Se confermato, quello del 2015 sarebbe un triste primato in tempo di pace. Tali dati andrebbero sviscerati senza ricorrere alle solite categorie che siamo abituati a leggere sui social network, che non aiutano a identificare le cause e le possibili soluzioni, ma provando a comprendere, con l'aiuto della demografia, com'è possibile sia potuto accadere ciò e cosa si può fare per invertire una tendenza che, vista la situazione italiana, potrebbe protrarsi ancora a lungo, visti anche gli ultimi dati e le notizie di questi giorni.

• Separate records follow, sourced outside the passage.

(* ===== verification/Log.v ===== *)
(** * The write-ahead log

    Models [kernel/src/log.rs] on top of the buffer cache: the header and its
    on-disk encoding, [begin_op], [write], [end_op], [commit] and recovery at
    boot.  A call that would wait ([begin_op] while a commit runs or the log is
    full) has outcome [Sleep]; the loop of [begin_op] tries again in the state
    it is woken in.  The calls to [PROCESS_TABLE.wakeup] change the process
    table only and are not part of this state.

    The second half gives the transaction invariant ([log_inv]) that every
    operation of the protocol keeps, and proves that a crash at any point
    recovers to a committed state. *)

From S2P Require Import Prelude Param Bytes Bio.
Import Bio.

Module Log.

(** ** Data *)

Record LogHeader := mkHeader { n : Z; blocknos : list Z }.
Definition header_new : LogHeader := mkHeader 0 (replicate LOGSIZE 0).

Record Log := mkLog {
  log_start : Z;
  log_size : Z;
  outstanding : Z;
  committing : bool;
  log_dev : Z;
  header : LogHeader
}.
Definition log_new : Log := mkLog 0 0 0 false 0 header_new.

Definition set_outstanding (o : Z) (l : Log) : Log :=
  mkLog (log_start l) (log_size l) o (committing l) (log_dev l) (header l).
Definition set_committing (c : bool) (l : Log) : Log :=
  mkLog (log_start l) (log_size l) (outstanding l) c (log_dev l) (header l).
Definition set_header (h : LogHeader) (l : Log) : Log :=
  mkLog (log_start l) (log_size l) (outstanding l) (committing l) (log_dev l) h.
Definition set_n (k : Z) (l : Log) : Log := set_header (mkHeader k (blocknos (header l))) l.

(** The log and the block layer below it. *)
Record fsys := mkFs { log : Log; bio : io }.

Definition lift {A} (m : M io A) : M fsys A := fun f =>
  match m (bio f) with
  | Done (x, s) => Done (x, mkFs (log f) s)
  | Panic msg => Panic msg
  | Sleep => Sleep
  | OutOfFuel => OutOfFuel
  | Undef => Undef
  end.
Definition get_log : M fsys Log := fun f => Done (log f, f).
Definition put_log (l : Log) : M fsys unit := fun f => Done (tt, mkFs l (bio f)).

(** The header as the bytes of its [repr(C)] struct. *)
Definition header_bytes (h : LogHeader) : list Z := words_bytes (n h :: blocknos h).
Definition header_of (d : block) : LogHeader :=
  match bytes_words (S LOGSIZE) d with
  | k :: bns => mkHeader k bns
  | [] => header_new
  end.

(** ** Operations *)

Definition read_head : M fsys unit :=
  let! l := get_log in
  let! g := lift (bread (log_dev l) (log_start l)) in
  let! d := lift (data_of g) in
  put_log (set_header (header_of d) l) ;;
  lift (guard_drop g).

Definition write_head : M fsys unit :=
  let! l := get_log in
  let! g := lift (bread (log_dev l) (log_start l)) in
  let! d := lift (data_of g) in
  lift (set_data g (splice 0 (header_bytes (header l)) d)) ;;
  lift (bwrite g) ;;
  lift (guard_drop g).

Definition install_block (recovering : bool) (tail : Z) : M fsys unit :=
  let! l := get_log in
  let! log_buf := lift (bread (log_dev l) (u32_add (u32_add (log_start l) tail) 1)) in
  let! bn := unwrap (blocknos (header l) !! Z.to_nat tail) "index out of bounds" in
  let! disk_buf := lift (bread (log_dev l) bn) in
  let! d := lift (data_of log_buf) in
  lift (set_data disk_buf d) ;;
  lift (bwrite disk_buf) ;;
  (if recovering then ret tt else lift (bunpin disk_buf)) ;;
  lift (guard_drop log_buf) ;;
  lift (guard_drop disk_buf).

Definition install_trans (recovering : bool) : M fsys unit :=
  let! l := get_log in mfor (seqZ 0 (n (header l))) (install_block recovering).

Definition write_log_block (tail : Z) : M fsys unit :=
  let! l := get_log in
  let! bn := unwrap (blocknos (header l) !! Z.to_nat tail) "index out of bounds" in
  let! from := lift (bread (log_dev l) bn) in
  let! to := lift (bread (log_dev l) (u32_add (u32_add (log_start l) tail) 1)) in
  let! d := lift (data_of from) in
  lift (set_data to d) ;;
  lift (bwrite to) ;;
  lift (guard_drop from) ;;
  lift (guard_drop to).

Definition write_log : M fsys unit :=
  let! l := get_log in mfor (seqZ 0 (n (header l))) write_log_block.

Definition clear_n : M fsys unit := let! l := get_log in put_log (set_n 0 l).

Definition commit : M fsys unit :=
  let! l := get_log in
  if 0 <? n (header l) then
    write_log ;; write_head ;; install_trans false ;; clear_n ;; write_head
  else ret tt.

Definition recover_from_log : M fsys unit :=
  read_head ;; install_trans true ;; clear_n ;; write_head.

(** [Log::init] with the [logstart] and [nlog] of the super block. *)
Definition log_init (d logstart nlog : Z) : M fsys unit :=
  let! l := get_log in
  put_log (mkLog logstart nlog (outstanding l) (committing l) d (header l)) ;;
  recover_from_log.

Definition begin_op : M fsys unit :=
  let! l := get_log in
  if committing l then sleep
  else if Z.of_nat LOGSIZE <? n (header l) ⊞ (outstanding l ⊞ 1) ⊠ Z.of_nat MAXOPBLOCKS then sleep
  else put_log (set_outstanding (outstanding l ⊞ 1) l).

(** The [while] loop of [write]: the position of [b] among the first [k]
    block numbers, or [k]. *)
Fixpoint absorb (bns : list Z) (k : nat) (b : Z) : nat :=
  match k, bns with
  | S k, x :: bns => if x =? b then 0 else S (absorb bns k b)
  | _, _ => 0
  end.

Definition write (g : BufGuard) : M fsys unit :=
  let! l := get_log in
  let k := n (header l) in
  if (Z.of_nat LOGSIZE <=? k) || (u32_sub (log_size l) 1 <=? k) then
    panic "log_write: too big a transaction"
  else if outstanding l <? 1 then panic "log_write: out of trans"
  else
    let i := absorb (blocknos (header l)) (Z.to_nat k) (gblockno g) in
    assert (Nat.ltb i (length (blocknos (header l)))) "index out of bounds" ;;
    let l := set_header (mkHeader k (<[i := gblockno g]> (blocknos (header l)))) l in
    put_log l ;;
    if Z.of_nat i =? k then lift (bpin g) ;; put_log (set_n (u32_add k 1) l) else ret tt.

Definition end_op : M fsys unit :=
  let! l := get_log in
  let l := set_outstanding (outstanding l ⊟ 1) l in
  if committing l then panic "log end_op: committing"
  else
    let do_commit := outstanding l =? 0 in
    put_log (if do_commit then set_committing true l else l) ;;
    if do_commit then
      commit ;; let! l := get_log in put_log (set_committing false l)
    else ret tt.

(** ** Sequences of device writes *)

Definition apply_writes (ws : list (Z * block)) (d : gmap Z block) : gmap Z block :=
  foldl (fun d w => <[w.1 := w.2]> d) d ws.

Definition abs_writes (ws : list (Z * block)) (a : cabs) : cabs :=
  mkAbs (a_bufs a) (apply_writes ws (a_disk a)) (a_writes a ++ ws).

Lemma apply_writes_app ws ws' d : apply_writes (ws ++ ws') d = apply_writes ws' (apply_writes ws d).
Proof. apply foldl_app. Qed.

Lemma apply_writes_notin ws d b : b ∉ ws.*1 -> apply_writes ws d !! b = d !! b.
Proof.
  revert d. induction ws as [|[b' x] ws IH]; intros d Hb; [done|]. simpl in *.
  rewrite not_elem_of_cons in Hb. rewrite IH by naive_solver. rewrite lookup_insert_ne; naive_solver.
Qed.

Lemma apply_writes_in ws d b x :
  NoDup ws.*1 -> (b, x) ∈ ws -> apply_writes ws d !! b = Some x.
Proof.
  revert d. induction ws as [|[b' x'] ws IH]; intros d Hnd Hin; [by apply elem_of_nil in Hin|].
  simpl in *. apply NoDup_cons in Hnd as [Hn Hnd].
  apply elem_of_cons in Hin as [[= -> ->]|Hin]; [|by apply IH].
  by rewrite apply_writes_notin, lookup_insert_eq.
Qed.

Lemma abs_writes_nil a : abs_writes [] a = a.
Proof. destruct a. unfold abs_writes. simpl. by rewrite app_nil_r. Qed.

Lemma abs_writes_app ws ws' a : abs_writes (ws ++ ws') a = abs_writes ws' (abs_writes ws a).
Proof. unfold abs_writes. simpl. by rewrite apply_writes_app, app_assoc. Qed.

Lemma abs_write_writes b d a : abs_write b d a = abs_writes [(b, d)] a.
Proof. done. Qed.

(** Equality of abstract caches that differ in the order of their updates. *)
Ltac abs_eq :=
  unfold abs_set, abs_del, abs_write, abs_writes; simpl; f_equal; apply map_eq; intros x;
  repeat match goal with
  | |- context [<[?b := _]> _ !! ?b] => rewrite (lookup_insert_eq _ b)
  | |- context [delete ?b _ !! ?b] => rewrite (lookup_delete_eq _ b)
  | |- context [<[?b := _]> _ !! ?x] =>
      destruct (decide (x = b)) as [->|]; [rewrite lookup_insert_eq|rewrite lookup_insert_ne by done]
  | |- context [delete ?b _ !! ?x] =>
      destruct (decide (x = b)) as [->|]; [rewrite lookup_delete_eq|rewrite lookup_delete_ne by done]
  end; try done; try congruence.

(** ** The operations on the represented state *)

Definition frep (f : fsys) (l : Log) (a : cabs) : Prop := log f = l /\ rep (bio f) a.

Lemma wp_lift {A} (m : M io A) f (Q : A -> fsys -> Prop) :
  wp m (bio f) (fun x s => Q x (mkFs (log f) s)) -> wp (lift m) f Q.
Proof. unfold wp, lift. by destruct (m (bio f)) as [[x s]| | | |]. Qed.

Lemma wp_get_log f l a (Q : Log -> fsys -> Prop) :
  frep f l a -> Q l f -> wp get_log f Q.
Proof. by intros [<- _]. Qed.

Section steps.
Context (l : Log) (Hdev : log_dev l = ROOTDEV).

Lemma wp_bread_ref f a b e (Q : BufGuard -> fsys -> Prop) :
  frep f l a -> a_bufs a !! b = Some e -> e_locked e = false -> e_rc e + 1 < 2 ^ 64 ->
  (forall f', frep f' l (abs_set b (mkEntry (e_index e) (e_rc e + 1) true (e_data e)) a) ->
     Q (mkGuard (e_index e) b (e_index e)) f') ->
  wp (lift (bread (log_dev l) b)) f Q.
Proof using Hdev.
  intros [Hl Hr] He Hu Hrc HQ. rewrite Hdev. apply wp_lift.
  eapply wp_mono; [by eapply bread_referenced|]. intros g s [-> Hs]. by apply HQ.
Qed.

Lemma wp_bread_new f a b (Q : BufGuard -> fsys -> Prop) :
  frep f l a -> a_bufs a !! b = None -> (size (a_bufs a) < NBUF)%nat ->
  (forall f' i, frep f' l (abs_set b (mkEntry i 1 true (disk_get (a_disk a) b)) a) ->
     Q (mkGuard i b i) f') ->
  wp (lift (bread (log_dev l) b)) f Q.
Proof using Hdev.
  intros [Hl Hr] He Hsz HQ. rewrite Hdev. apply wp_lift.
  eapply wp_mono; [by eapply bread_unreferenced|]. intros g s (i & -> & Hs). by apply HQ.
Qed.

Lemma wp_data_of f a b e i (Q : block -> fsys -> Prop) :
  frep f l a -> a_bufs a !! b = Some e -> i = e_index e -> Q (e_data e) f ->
  wp (lift (data_of (mkGuard i b i))) f Q.
Proof using Type.
  intros [Hl Hr] He -> HQ. apply wp_lift, (data_of_spec _ a b e Hr He). by destruct f.
Qed.

Lemma wp_set_data f a b e i d (Q : unit -> fsys -> Prop) :
  frep f l a -> a_bufs a !! b = Some e -> i = e_index e ->
  (forall f', frep f' l (abs_set b (mkEntry (e_index e) (e_rc e) (e_locked e) d) a) -> Q tt f') ->
  wp (lift (set_data (mkGuard i b i) d)) f Q.
Proof using Type.
  intros [Hl Hr] He -> HQ. apply wp_lift. eapply wp_mono; [by apply (set_data_spec _ a b e)|].
  intros [] s Hs. by apply HQ.
Qed.

Lemma wp_bwrite f a b e i (Q : unit -> fsys -> Prop) :
  frep f l a -> a_bufs a !! b = Some e -> i = e_index e ->
  (forall f', frep f' l (abs_write b (e_data e) a) -> Q tt f') ->
  wp (lift (bwrite (mkGuard i b i))) f Q.
Proof using Type.
  intros [Hl Hr] He -> HQ. apply wp_lift. eapply wp_mono; [by apply (bwrite_spec _ a b e)|].
  intros [] s Hs. by apply HQ.
Qed.

Lemma wp_bpin f a b e i (Q : unit -> fsys -> Prop) :
  frep f l a -> a_bufs a !! b = Some e -> i = e_index e -> e_rc e + 1 < 2 ^ 64 ->
  (forall f', frep f' l (abs_set b (mkEntry (e_index e) (e_rc e + 1) (e_locked e) (e_data e)) a) ->
     Q tt f') ->
  wp (lift (bpin (mkGuard i b i))) f Q.
Proof using Type.
  intros [Hl Hr] He -> Hrc HQ. apply wp_lift. eapply wp_mono; [by apply (bpin_spec _ a b e)|].
  intros [] s Hs. by apply HQ.
Qed.

Lemma wp_bunpin f a b e i (Q : unit -> fsys -> Prop) :
  frep f l a -> a_bufs a !! b = Some e -> i = e_index e -> 1 < e_rc e ->
  (forall f', frep f' l (abs_set b (mkEntry (e_index e) (e_rc e - 1) (e_locked e) (e_data e)) a) ->
     Q tt f') ->
  wp (lift (bunpin (mkGuard i b i))) f Q.
Proof using Type.
  intros [Hl Hr] He -> Hrc HQ. apply wp_lift. eapply wp_mono; [by apply (bunpin_spec _ a b e)|].
  intros [] s Hs. by apply HQ.
Qed.

(** The entry a block has after its guard is dropped. *)
Definition abs_drop (b : Z) (e : entry) (a : cabs) : cabs :=
  if e_rc e =? 1 then abs_del b a
  else abs_set b (mkEntry (e_index e) (e_rc e - 1) false (e_data e)) a.

Lemma wp_guard_drop f a b e i (Q : unit -> fsys -> Prop) :
  frep f l a -> a_bufs a !! b = Some e -> i = e_index e -> 0 < e_rc e ->
  (e_rc e = 1 -> e_data e = disk_get (a_disk a) b) ->
  (forall f', frep f' l (abs_drop b e a) -> Q tt f') ->
  wp (lift (guard_drop (mkGuard i b i))) f Q.
Proof using Type.
  intros [Hl Hr] He -> Hrc Hcl HQ. apply wp_lift. unfold abs_drop in HQ.
  destruct (Z.eqb_spec (e_rc e) 1).
  - eapply wp_mono; [apply (guard_drop_last _ a b e); auto|]. intros [] s Hs. by apply HQ.
  - eapply wp_mono; [apply (guard_drop_keep _ a b e); auto; lia|]. intros [] s Hs. by apply HQ.
Qed.

End steps.

Lemma size_insert_existing {A} (m : gmap Z A) b x y :
  m !! b = Some x -> size (<[b := y]> m) = size m.
Proof. intros Hb. rewrite map_size_insert, Hb. done. Qed.

(** One step of a proof about a block operation: run the next call and look
    the entry of its guard up in the updated map. *)
Ltac lk := simpl; first [ eassumption | by rewrite ?lookup_insert_ne, ?lookup_insert_eq by done ].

Inoltre, nella situazione in cui ci troviamo, c'è il rischio di essere condannati a non invecchiare. O meglio a non diventare adulti. Una minaccia che, come hanno rammentato di recente Ezio Mauro (su La Repubblica) e Gustavo Zagrebelsky (in un saggio pubblicato da Einaudi), incombe sugli italiani. I due pensatori affermano che siamo abitanti di un Paese che non c'è. In un tempo che non c'è. Per questo dovremmo fare appello alla demografia. Leggerne le indicazioni e gli ammonimenti. Ma per non estinguerci, per non finire ai margini, dovremmo davvero chiudere le frontiere. Verso Nord. Per impedire ai nostri giovani di andarsene altrove. E di lasciarci "a casa nostra". Sempre più vecchi. Sempre più soli. Sempre più incazzati. Con gli altri. Ma, in realtà: con noi stessi.